**Data section:**
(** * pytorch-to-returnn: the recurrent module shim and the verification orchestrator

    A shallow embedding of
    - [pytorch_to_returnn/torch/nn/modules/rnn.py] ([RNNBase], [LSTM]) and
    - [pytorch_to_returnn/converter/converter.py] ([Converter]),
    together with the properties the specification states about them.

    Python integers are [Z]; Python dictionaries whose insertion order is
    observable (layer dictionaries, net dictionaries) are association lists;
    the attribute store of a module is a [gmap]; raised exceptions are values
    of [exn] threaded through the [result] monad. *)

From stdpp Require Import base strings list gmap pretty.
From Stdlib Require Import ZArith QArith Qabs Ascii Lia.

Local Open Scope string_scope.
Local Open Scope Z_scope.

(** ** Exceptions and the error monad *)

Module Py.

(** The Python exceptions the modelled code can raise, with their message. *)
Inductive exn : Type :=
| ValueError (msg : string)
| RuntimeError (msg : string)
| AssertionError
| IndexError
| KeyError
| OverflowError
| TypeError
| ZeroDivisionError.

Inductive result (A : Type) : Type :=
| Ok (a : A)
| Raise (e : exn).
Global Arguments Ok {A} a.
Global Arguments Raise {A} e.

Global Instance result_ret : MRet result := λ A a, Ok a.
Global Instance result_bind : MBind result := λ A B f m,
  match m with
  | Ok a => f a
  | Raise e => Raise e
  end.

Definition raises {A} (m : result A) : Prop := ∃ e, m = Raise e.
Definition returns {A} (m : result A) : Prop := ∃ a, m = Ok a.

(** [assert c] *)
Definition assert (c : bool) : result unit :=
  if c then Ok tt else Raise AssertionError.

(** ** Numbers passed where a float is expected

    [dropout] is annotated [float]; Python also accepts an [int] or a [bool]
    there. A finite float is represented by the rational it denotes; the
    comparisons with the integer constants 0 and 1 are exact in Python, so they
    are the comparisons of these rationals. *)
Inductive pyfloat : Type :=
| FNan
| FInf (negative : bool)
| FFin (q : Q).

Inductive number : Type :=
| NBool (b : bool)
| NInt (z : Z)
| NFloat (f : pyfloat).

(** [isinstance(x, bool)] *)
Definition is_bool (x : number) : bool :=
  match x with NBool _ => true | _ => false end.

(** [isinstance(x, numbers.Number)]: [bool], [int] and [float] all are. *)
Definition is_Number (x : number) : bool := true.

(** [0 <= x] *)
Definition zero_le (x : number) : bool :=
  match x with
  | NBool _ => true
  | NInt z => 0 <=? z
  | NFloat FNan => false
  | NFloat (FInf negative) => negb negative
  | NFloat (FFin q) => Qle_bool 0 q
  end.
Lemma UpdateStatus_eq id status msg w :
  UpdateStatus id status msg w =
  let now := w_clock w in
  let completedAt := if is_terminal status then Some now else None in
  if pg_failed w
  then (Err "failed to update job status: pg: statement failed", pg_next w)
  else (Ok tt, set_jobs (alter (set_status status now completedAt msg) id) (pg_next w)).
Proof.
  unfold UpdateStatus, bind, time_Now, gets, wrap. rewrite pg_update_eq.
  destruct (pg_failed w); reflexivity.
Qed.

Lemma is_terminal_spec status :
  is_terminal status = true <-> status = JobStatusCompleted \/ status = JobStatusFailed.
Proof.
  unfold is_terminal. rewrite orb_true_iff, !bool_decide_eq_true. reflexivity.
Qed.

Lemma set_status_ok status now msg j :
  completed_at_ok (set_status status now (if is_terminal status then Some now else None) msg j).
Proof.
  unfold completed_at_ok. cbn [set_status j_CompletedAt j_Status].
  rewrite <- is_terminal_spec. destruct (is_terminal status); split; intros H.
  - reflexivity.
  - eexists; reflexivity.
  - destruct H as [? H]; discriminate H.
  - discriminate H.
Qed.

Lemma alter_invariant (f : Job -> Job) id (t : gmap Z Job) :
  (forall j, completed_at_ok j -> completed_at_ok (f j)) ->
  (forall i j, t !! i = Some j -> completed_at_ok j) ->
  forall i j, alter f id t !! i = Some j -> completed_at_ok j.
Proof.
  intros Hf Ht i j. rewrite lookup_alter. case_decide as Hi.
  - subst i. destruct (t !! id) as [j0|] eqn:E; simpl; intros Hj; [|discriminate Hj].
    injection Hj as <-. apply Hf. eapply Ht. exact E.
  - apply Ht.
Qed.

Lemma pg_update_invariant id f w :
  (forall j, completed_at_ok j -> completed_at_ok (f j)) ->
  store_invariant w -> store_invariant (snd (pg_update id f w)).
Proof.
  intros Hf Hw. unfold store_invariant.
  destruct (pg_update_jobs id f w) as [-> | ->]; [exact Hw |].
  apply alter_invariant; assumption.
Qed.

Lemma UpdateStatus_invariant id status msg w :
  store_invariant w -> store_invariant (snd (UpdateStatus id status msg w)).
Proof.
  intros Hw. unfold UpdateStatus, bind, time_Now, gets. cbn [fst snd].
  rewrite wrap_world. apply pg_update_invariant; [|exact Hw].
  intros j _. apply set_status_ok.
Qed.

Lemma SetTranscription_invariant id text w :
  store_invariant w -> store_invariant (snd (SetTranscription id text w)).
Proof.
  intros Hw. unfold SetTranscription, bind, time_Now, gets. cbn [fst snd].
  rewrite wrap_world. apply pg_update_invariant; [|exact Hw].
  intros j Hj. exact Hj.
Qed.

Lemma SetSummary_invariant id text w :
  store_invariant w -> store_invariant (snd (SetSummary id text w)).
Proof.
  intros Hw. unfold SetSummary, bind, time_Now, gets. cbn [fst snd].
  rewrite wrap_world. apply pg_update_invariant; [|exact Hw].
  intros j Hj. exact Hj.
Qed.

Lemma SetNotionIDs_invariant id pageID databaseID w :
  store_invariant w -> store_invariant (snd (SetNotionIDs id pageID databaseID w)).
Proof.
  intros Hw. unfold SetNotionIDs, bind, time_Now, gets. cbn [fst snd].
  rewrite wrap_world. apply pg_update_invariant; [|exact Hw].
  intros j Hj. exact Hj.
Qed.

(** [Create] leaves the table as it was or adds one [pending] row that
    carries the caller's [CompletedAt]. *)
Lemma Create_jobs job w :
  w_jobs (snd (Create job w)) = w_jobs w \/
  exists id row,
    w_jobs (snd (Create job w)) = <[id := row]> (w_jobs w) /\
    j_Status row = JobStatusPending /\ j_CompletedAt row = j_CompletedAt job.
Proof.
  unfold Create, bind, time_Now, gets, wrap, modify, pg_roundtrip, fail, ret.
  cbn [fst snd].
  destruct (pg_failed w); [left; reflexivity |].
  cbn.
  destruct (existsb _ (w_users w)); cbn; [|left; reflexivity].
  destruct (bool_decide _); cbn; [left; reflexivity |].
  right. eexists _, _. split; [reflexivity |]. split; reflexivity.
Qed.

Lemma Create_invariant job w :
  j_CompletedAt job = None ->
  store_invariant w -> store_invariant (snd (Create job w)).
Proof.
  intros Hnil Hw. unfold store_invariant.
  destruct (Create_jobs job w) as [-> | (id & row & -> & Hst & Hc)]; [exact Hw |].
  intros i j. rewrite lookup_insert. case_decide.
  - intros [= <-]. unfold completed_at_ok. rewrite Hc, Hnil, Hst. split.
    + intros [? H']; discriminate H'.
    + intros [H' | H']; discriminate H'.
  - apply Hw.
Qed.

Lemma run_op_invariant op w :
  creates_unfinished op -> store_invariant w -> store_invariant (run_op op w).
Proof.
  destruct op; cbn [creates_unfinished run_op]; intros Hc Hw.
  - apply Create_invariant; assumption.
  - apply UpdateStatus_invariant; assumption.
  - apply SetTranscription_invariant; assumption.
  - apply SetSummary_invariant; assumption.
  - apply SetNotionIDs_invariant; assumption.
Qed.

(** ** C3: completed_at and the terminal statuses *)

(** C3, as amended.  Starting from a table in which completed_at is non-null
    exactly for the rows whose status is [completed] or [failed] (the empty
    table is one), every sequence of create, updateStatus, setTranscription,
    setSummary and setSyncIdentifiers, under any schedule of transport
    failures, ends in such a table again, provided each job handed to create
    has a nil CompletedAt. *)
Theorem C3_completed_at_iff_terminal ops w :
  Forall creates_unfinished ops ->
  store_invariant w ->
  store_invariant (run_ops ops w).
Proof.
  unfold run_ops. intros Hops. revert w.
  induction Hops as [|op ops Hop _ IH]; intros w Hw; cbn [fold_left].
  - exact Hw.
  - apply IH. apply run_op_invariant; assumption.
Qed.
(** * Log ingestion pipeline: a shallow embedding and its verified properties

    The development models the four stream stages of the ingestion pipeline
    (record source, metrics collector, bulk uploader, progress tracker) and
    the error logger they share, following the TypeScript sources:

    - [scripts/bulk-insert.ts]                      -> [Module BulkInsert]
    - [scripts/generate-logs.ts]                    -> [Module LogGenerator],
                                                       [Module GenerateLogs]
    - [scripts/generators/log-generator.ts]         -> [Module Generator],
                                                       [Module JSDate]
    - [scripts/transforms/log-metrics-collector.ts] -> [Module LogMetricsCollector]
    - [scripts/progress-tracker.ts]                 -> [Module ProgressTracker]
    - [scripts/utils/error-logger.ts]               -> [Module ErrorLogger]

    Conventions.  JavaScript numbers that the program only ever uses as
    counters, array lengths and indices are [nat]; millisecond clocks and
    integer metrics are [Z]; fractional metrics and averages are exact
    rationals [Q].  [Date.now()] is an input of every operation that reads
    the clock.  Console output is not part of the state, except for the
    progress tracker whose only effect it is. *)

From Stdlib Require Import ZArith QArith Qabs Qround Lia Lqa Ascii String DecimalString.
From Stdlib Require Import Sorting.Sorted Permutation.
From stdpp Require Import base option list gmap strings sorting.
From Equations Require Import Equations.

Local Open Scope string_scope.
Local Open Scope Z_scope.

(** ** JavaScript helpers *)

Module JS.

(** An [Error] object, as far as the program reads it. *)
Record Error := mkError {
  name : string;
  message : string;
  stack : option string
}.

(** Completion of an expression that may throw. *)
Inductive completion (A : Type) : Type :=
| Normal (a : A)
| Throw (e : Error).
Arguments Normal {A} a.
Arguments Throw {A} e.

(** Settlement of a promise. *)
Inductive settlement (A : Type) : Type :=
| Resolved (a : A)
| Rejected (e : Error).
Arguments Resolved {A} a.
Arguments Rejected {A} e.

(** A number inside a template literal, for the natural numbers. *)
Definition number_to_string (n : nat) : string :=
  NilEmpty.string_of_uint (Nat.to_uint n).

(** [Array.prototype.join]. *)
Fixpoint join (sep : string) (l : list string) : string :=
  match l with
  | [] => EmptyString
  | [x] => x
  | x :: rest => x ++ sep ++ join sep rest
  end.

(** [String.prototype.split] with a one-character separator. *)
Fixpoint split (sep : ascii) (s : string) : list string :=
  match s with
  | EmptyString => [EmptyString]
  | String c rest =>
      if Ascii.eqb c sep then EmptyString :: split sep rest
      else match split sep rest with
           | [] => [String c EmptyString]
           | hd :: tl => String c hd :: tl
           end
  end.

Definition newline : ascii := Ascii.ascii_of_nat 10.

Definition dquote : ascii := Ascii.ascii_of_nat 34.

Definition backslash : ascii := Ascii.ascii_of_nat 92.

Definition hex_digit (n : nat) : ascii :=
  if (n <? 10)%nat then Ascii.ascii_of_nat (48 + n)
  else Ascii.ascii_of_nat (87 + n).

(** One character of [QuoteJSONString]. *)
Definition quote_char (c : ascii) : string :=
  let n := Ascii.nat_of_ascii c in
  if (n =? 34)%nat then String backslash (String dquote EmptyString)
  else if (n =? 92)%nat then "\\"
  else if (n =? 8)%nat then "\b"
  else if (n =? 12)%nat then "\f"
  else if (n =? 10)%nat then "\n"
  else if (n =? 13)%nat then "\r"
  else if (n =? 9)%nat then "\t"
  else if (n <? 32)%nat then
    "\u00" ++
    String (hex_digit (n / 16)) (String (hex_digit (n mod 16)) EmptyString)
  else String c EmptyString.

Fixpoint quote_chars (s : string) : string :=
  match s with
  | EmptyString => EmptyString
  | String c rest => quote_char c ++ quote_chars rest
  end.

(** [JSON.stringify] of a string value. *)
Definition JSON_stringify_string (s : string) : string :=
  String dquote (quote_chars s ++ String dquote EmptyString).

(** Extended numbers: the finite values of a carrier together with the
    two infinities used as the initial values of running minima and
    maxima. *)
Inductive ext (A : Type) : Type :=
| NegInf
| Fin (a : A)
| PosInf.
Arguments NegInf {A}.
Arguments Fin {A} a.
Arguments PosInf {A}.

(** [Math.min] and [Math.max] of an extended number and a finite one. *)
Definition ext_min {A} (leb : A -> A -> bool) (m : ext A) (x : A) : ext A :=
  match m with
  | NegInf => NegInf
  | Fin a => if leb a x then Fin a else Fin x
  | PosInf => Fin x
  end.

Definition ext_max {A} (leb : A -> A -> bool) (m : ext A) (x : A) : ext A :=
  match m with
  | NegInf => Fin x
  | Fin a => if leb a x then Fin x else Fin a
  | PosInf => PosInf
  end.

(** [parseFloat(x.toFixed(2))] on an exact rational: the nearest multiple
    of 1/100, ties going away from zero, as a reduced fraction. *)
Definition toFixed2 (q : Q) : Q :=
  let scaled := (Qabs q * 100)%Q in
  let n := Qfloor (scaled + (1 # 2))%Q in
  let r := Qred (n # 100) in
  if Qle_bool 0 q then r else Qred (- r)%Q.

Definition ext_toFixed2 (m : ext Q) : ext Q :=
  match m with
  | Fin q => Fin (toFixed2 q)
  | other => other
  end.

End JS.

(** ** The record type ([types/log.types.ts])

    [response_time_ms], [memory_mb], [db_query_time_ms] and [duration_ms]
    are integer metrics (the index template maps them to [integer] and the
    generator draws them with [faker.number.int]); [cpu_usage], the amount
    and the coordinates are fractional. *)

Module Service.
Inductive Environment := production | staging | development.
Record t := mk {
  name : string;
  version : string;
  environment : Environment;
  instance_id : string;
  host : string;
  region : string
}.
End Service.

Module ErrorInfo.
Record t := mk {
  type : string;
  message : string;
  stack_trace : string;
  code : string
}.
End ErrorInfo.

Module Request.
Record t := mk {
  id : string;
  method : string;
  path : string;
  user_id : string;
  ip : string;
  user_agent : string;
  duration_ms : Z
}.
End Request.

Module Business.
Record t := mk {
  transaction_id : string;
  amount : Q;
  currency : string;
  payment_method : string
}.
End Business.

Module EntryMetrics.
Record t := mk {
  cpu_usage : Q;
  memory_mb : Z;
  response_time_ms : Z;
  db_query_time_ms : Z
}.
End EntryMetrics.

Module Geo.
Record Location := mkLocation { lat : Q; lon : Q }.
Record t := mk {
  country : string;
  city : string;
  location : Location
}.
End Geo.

**Requirement:** Check the data for the word "bulk" and pull out the lines that have it.

**Task answer:**
    (record source, metrics collector, bulk uploader, progress tracker) and
    - [scripts/bulk-insert.ts]                      -> [Module BulkInsert]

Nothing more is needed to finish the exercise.